[TASK INSTRUCTIONS]:
When you reach the line containing "loader calls back", repeat it and every line after it exactly, stopping only at the end of the listing.

[STORED DATA]:
Definition photoUpdate (easeV treeRotation : R) (obj : PhotoObject)
  : PhotoObject :=
  match po_ref obj with
  | None => obj
  | Some _ =>
      let d := po_data obj in
      let tAngle := atan2 (vz (treePos d)) (vx (treePos d)) in
      let vortexTwist := (1 - easeV) * 10.0 in
      let currentAngle := tAngle + vortexTwist + treeRotation in
      let lookAtAngle := - currentAngle + PI / 2 in
      PhotoObj d
               (Some (photosBlend (chaosPos d) (treePos d) easeV treeRotation,
                      V3 (lerp (vx (chaosRot d)) (vx (treeRot d)) easeV)
                         (lerp (vy (chaosRot d)) lookAtAngle easeV)
                         (lerp (vz (chaosRot d)) (vz (treeRot d)) easeV)))
  end.

Definition useFrame (f : FrameInput) (s : TreeScene) : TreeScene :=
  let targetProgress := match f_state f with FORMED => 1 | CHAOS => 0 end in
  let progress := damp (ts_progress s) targetProgress 2.5 (f_delta f) in
  let easeV := progress * progress * (3 - 2 * progress) in
  let currentRotationSpeed :=
    match f_state f with
    | FORMED => f_rotationSpeed f + f_rotationBoost f
    | CHAOS => 0.08
    end in
  let treeRotation := ts_treeRotation s + currentRotationSpeed * f_delta f in
  let pan := (damp (fst (ts_pan s)) (fst (f_panOffset f)) 8 (f_delta f),
              damp (snd (ts_pan s)) (snd (f_panOffset f)) 8 (f_delta f)) in
  let h := if f_points f
           then foliageLoop foliage_current easeV treeRotation (ts_heap s)
           else ts_heap s in
  let lights := if f_lightsRef f
                then lightsLoop easeV treeRotation (f_time f) h (ts_lights s)
                else ts_lights s in
  Scene h lights (map (photoUpdate easeV treeRotation) (ts_photos s))
        progress treeRotation pan.

Definition runFrames (fs : list FrameInput) (s : TreeScene) : TreeScene :=
  fold_left (fun acc f => useFrame f acc) fs s.

(** The scene after generation, before the first tick; [mounted i] tells
    whether the [i]-th photo group is mounted. *)
Definition initialScene (rnd sphere lSphere : nat -> R) (mounted : nat -> bool)
  : TreeScene :=
  let photos := generatePhotos rnd in
  Scene (generateLights lSphere (generateFoliage rnd sphere allocate))
        (repeat (V3 0 0 0, 1) lightCount)
        (map (fun '(i, p) =>
                PhotoObj p (if mounted i
                            then Some (V3 0 0 0, V3 0 0 0) else None))
             (combine (seq 0 (List.length photos)) photos))
        0 0 (0, 0).

(** *** The tick of [CrystalOrnaments] *)

(** A child of the ornaments' group: an ornament mesh or the star, with
    its position. *)
Record Child : Type := MkChild { c_star : bool; c_position : vec3 R }.

Record OrnamentScene : Type := OScene {
  os_ornaments : list Ornament;
  os_children : list Child;
  os_progress : R;
  os_treeRotation : R
}.

Definition ornamentChild (ornaments : list Ornament) (easeV treeRotation : R)
           (i : nat) (child : Child) : Child :=
  if c_star child
  then MkChild true (V3 0 (lerp 12 7.5 easeV) 0)
  else match nth_error ornaments i with
       | None => child
       | Some data =>
           MkChild false (ornamentsBlend (o_chaosPos data) (o_treeCyl data)
                                         easeV treeRotation)
       end.

Definition ornamentsFrame (state : AppState) (rotationSpeed delta : R)
           (s : OrnamentScene) : OrnamentScene :=
  let targetProgress := match state with FORMED => 1 | CHAOS => 0 end in
  let progress := damp (os_progress s) targetProgress 2.5 delta in
  let p := progress in
  let easeV := p * p * (3 - 2 * p) in
  let spinFactor := match state with FORMED => rotationSpeed | CHAOS => 0.06 end in
  let treeRotation := os_treeRotation s + spinFactor * delta in
  OScene (os_ornaments s)
         (map (fun '(i, child) =>
                 ornamentChild (os_ornaments s) easeV treeRotation i child)
              (combine (seq 0 (List.length (os_children s))) (os_children s)))
         progress treeRotation.

Definition runOrnamentFrames (fs : list (AppState * R * R)) (s : OrnamentScene)
  : OrnamentScene :=
  fold_left (fun acc '(state, rotationSpeed, delta) =>
               ornamentsFrame state rotationSpeed delta acc) fs s.

Definition initialOrnaments (rnd : nat -> R) : OrnamentScene :=
  OScene (generateOrnaments rnd)
         (repeat (MkChild false (V3 0 0 0)) ornamentCount
          ++ [MkChild true (V3 0 7.5 0)])
         0 0.

(** The chaos and tree layouts of each population, as sequences of
    points. *)
Fixpoint points_of (a : list R) : list (vec3 R) :=
  match a with
  | x :: y :: z :: rest => V3 x y z :: points_of rest
  | _ => []
  end.

(** ** The texture cache ([loadTextureWithCache])

    The two module-level maps, the promises the function hands out and the
    calls of [loader.load] it issues.  Textures and promises are named by
    numbers; the settings written on a loaded texture are left out.  The
    loader calls back later, never from inside [loader.load]: a request and
    the callbacks of its load are separate events. *)

Definition smap (A : Type) : Type := string -> option A.

Definition smap_set {A : Type} (m : smap A) (k : string) (v : A) : smap A :=
  fun k' => if String.eqb k k' then Some v else m k'.

Definition smap_delete {A : Type} (m : smap A) (k : string) : smap A :=
  fun k' => if String.eqb k k' then None else m k'.

Inductive PromiseState : Type :=
| Pending
| Fulfilled (tex : nat)
| Rejected.

Record TextureStore : Type := TStore {
  textureCache : smap nat;              (* url -> texture *)
  loadingPromises : smap nat;           (* url -> promise *)
  promiseState : nat -> PromiseState;
  nextPromise : nat;                    (* promises created so far *)
  issued : list string                  (* urls passed to [loader.load], latest first *)
}.

Definition emptyStore : TextureStore :=
  TStore (fun _ => None) (fun _ => None) (fun _ => Pending) 0 [].

(** What a call returns: [Promise.resolve (tex)] or a promise of the
    store. *)
Inductive LoadResult : Type :=
| Immediate (tex : nat)
| Shared (promise : nat).

Definition loadTextureWithCache (url : string) (s : TextureStore)
  : LoadResult * TextureStore :=
  match textureCache s url with
  | Some tex => (Immediate tex, s)
  | None =>
      match loadingPromises s url with
      | Some p => (Shared p, s)
      | None =>
          let p := nextPromise s in
          (Shared p,
           TStore (textureCache s)
                  (smap_set (loadingPromises s) url p)
                  (promiseState s)
                  (S p)
                  (url :: issued s))
      end
  end.

(** [resolve]/[reject] settle a pending promise and do nothing to a settled
    one. *)
Definition settle (st : nat -> PromiseState) (p : nat) (v : PromiseState)
  : nat -> PromiseState :=
  fun q => if Nat.eqb p q
           then match st q with Pending => v | settled => settled end
           else st q.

[ANSWER BOX]:
    loader calls back later, never from inside [loader.load]: a request and
    the callbacks of its load are separate events. *)

Definition smap (A : Type) : Type := string -> option A.

Definition smap_set {A : Type} (m : smap A) (k : string) (v : A) : smap A :=
  fun k' => if String.eqb k k' then Some v else m k'.

Definition smap_delete {A : Type} (m : smap A) (k : string) : smap A :=
  fun k' => if String.eqb k k' then None else m k'.

Inductive PromiseState : Type :=
| Pending
| Fulfilled (tex : nat)
| Rejected.

Record TextureStore : Type := TStore {
  textureCache : smap nat;              (* url -> texture *)
  loadingPromises : smap nat;           (* url -> promise *)
  promiseState : nat -> PromiseState;
  nextPromise : nat;                    (* promises created so far *)
  issued : list string                  (* urls passed to [loader.load], latest first *)
}.

Definition emptyStore : TextureStore :=
  TStore (fun _ => None) (fun _ => None) (fun _ => Pending) 0 [].

(** What a call returns: [Promise.resolve (tex)] or a promise of the
    store. *)
Inductive LoadResult : Type :=
| Immediate (tex : nat)
| Shared (promise : nat).

Definition loadTextureWithCache (url : string) (s : TextureStore)
  : LoadResult * TextureStore :=
  match textureCache s url with
  | Some tex => (Immediate tex, s)
  | None =>
      match loadingPromises s url with
      | Some p => (Shared p, s)
      | None =>
          let p := nextPromise s in
          (Shared p,
           TStore (textureCache s)
                  (smap_set (loadingPromises s) url p)
                  (promiseState s)
                  (S p)
                  (url :: issued s))
      end
  end.

(** [resolve]/[reject] settle a pending promise and do nothing to a settled
    one. *)
Definition settle (st : nat -> PromiseState) (p : nat) (v : PromiseState)
  : nat -> PromiseState :=
  fun q => if Nat.eqb p q
           then match st q with Pending => v | settled => settled end
           else st q.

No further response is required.